* SUPPLIED DATA:
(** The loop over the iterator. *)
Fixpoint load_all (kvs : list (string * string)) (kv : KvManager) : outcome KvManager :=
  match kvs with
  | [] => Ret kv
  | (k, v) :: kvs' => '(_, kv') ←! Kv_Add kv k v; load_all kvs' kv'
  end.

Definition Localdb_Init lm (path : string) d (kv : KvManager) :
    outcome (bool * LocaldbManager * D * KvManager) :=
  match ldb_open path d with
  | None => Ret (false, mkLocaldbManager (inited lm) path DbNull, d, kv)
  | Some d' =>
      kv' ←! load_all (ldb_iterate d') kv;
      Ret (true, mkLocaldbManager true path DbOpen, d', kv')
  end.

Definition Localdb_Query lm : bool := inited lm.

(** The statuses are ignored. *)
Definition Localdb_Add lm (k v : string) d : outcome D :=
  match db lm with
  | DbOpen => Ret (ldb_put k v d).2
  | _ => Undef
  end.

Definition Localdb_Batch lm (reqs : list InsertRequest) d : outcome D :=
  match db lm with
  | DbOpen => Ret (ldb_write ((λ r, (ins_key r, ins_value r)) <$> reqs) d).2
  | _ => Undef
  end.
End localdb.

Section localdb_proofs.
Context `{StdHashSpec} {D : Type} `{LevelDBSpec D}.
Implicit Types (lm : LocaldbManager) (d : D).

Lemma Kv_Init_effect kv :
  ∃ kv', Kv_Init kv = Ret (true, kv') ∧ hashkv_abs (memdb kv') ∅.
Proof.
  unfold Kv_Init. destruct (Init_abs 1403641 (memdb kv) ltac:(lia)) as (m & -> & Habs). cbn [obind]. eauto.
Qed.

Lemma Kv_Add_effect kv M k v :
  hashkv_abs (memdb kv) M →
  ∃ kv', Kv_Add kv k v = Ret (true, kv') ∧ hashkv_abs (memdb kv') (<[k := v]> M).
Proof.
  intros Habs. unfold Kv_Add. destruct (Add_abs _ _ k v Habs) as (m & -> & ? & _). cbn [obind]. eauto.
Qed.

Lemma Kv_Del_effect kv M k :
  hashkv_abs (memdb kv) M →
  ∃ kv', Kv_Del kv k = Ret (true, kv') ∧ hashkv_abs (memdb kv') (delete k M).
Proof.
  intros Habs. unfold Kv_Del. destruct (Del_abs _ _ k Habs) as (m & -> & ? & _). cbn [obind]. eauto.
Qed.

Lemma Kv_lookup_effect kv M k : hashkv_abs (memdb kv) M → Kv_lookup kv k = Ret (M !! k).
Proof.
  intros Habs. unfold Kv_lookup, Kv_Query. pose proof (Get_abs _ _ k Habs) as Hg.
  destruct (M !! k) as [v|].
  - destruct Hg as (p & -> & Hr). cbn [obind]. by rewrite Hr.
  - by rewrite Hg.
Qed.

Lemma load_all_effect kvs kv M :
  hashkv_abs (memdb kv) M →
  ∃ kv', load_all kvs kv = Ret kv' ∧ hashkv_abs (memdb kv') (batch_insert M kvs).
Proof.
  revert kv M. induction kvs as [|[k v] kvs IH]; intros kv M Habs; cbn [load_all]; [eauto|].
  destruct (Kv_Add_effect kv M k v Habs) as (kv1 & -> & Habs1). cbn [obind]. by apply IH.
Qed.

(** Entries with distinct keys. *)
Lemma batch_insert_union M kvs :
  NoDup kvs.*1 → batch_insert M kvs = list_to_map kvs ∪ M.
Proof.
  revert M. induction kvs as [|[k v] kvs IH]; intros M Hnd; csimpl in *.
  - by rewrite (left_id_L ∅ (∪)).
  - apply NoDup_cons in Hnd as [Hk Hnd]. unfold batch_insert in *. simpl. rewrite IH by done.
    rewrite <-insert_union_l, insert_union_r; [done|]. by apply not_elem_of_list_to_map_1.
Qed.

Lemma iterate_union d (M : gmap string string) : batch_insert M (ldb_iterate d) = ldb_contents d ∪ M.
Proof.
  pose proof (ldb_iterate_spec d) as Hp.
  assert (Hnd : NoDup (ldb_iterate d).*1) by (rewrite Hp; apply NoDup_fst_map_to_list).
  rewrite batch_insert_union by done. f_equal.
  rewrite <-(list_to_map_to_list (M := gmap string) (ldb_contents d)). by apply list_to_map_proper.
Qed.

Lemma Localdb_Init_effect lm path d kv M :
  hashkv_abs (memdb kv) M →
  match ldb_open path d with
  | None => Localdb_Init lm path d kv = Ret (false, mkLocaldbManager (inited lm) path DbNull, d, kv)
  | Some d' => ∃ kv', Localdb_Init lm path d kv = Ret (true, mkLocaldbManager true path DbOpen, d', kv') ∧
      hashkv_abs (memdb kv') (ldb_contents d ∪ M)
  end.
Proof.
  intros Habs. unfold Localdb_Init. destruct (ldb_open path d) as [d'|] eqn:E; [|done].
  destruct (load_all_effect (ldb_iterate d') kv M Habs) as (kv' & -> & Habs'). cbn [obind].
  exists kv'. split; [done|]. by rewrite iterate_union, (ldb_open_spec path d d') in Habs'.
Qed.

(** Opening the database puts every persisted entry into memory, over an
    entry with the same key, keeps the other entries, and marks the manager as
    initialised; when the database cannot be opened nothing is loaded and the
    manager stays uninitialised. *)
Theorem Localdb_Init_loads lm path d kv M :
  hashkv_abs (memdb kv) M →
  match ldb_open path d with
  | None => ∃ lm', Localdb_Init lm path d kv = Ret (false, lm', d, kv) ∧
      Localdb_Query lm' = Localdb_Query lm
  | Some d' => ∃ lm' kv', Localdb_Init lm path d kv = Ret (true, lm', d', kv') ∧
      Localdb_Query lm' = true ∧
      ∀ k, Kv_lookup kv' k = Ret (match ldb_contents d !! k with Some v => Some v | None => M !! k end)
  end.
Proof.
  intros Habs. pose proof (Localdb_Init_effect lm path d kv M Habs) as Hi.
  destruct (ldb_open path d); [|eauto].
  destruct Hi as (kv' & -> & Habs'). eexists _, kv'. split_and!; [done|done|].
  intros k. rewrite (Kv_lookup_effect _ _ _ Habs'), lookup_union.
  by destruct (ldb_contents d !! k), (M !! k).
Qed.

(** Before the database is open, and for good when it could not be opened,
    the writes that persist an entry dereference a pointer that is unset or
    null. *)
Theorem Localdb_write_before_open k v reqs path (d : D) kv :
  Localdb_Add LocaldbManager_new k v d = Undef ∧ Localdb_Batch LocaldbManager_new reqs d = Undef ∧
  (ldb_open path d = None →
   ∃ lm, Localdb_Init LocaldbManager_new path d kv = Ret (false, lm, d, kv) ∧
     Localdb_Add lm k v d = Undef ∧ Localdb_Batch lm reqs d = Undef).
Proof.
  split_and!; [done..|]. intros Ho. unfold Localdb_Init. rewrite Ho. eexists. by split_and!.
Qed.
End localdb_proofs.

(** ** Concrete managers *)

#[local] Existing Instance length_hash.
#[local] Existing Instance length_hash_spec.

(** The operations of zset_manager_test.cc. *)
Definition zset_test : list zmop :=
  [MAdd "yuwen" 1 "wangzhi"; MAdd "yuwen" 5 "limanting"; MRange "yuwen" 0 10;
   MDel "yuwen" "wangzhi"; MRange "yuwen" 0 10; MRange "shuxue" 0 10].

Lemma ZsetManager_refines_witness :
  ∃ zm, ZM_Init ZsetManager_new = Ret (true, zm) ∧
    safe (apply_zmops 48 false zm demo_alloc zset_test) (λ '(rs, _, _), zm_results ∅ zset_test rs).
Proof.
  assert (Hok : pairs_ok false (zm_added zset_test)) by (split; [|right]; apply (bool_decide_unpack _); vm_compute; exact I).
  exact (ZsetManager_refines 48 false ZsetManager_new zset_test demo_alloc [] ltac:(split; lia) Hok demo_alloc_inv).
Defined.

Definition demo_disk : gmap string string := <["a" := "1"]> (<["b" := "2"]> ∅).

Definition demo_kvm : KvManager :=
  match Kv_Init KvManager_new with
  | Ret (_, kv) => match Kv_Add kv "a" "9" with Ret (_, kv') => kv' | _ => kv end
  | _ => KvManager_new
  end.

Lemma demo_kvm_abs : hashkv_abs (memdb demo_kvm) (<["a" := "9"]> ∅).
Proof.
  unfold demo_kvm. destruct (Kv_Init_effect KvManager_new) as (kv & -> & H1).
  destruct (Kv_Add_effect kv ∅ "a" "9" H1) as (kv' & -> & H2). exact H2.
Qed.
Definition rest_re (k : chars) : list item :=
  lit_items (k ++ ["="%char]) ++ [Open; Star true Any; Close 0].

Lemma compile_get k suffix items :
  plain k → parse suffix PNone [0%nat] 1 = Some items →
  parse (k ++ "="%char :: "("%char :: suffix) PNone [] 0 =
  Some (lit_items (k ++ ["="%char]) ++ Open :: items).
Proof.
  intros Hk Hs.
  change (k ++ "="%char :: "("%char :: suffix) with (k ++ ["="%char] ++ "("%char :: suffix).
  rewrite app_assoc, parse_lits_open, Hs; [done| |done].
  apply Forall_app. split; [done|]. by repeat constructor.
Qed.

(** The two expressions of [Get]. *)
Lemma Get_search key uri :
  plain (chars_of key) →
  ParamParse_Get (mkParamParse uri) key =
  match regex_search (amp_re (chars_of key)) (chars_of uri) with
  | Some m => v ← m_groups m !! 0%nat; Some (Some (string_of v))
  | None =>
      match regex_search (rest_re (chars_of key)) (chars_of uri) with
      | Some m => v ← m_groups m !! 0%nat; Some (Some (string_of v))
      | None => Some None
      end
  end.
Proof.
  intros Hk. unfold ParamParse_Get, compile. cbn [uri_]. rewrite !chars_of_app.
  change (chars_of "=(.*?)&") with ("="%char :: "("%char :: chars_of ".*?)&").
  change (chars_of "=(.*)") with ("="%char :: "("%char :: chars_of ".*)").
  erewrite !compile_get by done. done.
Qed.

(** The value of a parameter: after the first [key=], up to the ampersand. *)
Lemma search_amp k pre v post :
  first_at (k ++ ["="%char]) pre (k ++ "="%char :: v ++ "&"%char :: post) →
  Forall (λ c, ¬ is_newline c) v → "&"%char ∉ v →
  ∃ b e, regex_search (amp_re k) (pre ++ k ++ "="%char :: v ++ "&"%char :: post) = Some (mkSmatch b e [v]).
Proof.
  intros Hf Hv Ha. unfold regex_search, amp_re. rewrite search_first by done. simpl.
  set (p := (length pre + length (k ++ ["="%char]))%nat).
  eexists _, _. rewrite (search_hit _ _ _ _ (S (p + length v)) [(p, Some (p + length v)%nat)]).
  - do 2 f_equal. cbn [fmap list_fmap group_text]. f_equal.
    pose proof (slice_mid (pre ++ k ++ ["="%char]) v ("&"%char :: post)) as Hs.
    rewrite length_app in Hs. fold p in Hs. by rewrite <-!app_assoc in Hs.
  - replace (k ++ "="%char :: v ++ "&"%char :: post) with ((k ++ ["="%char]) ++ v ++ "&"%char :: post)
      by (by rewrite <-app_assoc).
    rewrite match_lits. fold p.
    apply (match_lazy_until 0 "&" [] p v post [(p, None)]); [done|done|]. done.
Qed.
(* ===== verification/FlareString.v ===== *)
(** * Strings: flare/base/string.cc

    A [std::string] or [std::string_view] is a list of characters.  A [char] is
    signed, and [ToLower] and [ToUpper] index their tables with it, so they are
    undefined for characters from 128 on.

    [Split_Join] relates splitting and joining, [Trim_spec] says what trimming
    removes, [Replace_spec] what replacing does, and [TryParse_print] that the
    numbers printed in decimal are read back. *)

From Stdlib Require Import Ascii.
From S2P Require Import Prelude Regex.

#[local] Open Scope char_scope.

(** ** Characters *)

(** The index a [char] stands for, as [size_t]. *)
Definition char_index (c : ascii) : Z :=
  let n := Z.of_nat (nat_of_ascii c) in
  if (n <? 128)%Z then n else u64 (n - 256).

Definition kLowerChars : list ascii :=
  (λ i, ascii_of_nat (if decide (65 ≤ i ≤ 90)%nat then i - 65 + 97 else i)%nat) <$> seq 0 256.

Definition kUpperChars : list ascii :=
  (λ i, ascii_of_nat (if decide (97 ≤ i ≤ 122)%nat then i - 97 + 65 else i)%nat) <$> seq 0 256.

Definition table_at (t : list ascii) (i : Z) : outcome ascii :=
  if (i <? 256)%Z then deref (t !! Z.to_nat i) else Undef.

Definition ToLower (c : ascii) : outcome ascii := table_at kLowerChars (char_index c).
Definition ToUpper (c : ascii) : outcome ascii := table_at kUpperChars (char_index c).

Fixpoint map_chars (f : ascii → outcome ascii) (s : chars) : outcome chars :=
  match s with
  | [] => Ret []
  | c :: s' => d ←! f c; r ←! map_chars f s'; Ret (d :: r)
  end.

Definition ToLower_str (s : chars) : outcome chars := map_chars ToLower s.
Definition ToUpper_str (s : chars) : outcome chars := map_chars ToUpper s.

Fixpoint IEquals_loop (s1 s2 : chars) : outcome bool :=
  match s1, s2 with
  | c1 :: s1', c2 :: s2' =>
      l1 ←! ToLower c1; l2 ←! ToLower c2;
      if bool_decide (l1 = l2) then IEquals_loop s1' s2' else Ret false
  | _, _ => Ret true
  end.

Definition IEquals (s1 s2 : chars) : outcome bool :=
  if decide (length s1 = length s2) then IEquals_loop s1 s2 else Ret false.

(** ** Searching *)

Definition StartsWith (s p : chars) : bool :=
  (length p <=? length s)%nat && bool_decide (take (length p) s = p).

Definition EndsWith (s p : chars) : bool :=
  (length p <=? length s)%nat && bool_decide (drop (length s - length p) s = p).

* TRY IT: Reproduce each line from the listing above that includes the word "gmap".

* SOLUTION FOR THIS PROBLEM:
Lemma iterate_union d (M : gmap string string) : batch_insert M (ldb_iterate d) = ldb_contents d ∪ M.
  rewrite <-(list_to_map_to_list (M := gmap string) (ldb_contents d)). by apply list_to_map_proper.
Definition demo_disk : gmap string string := <["a" := "1"]> (<["b" := "2"]> ∅).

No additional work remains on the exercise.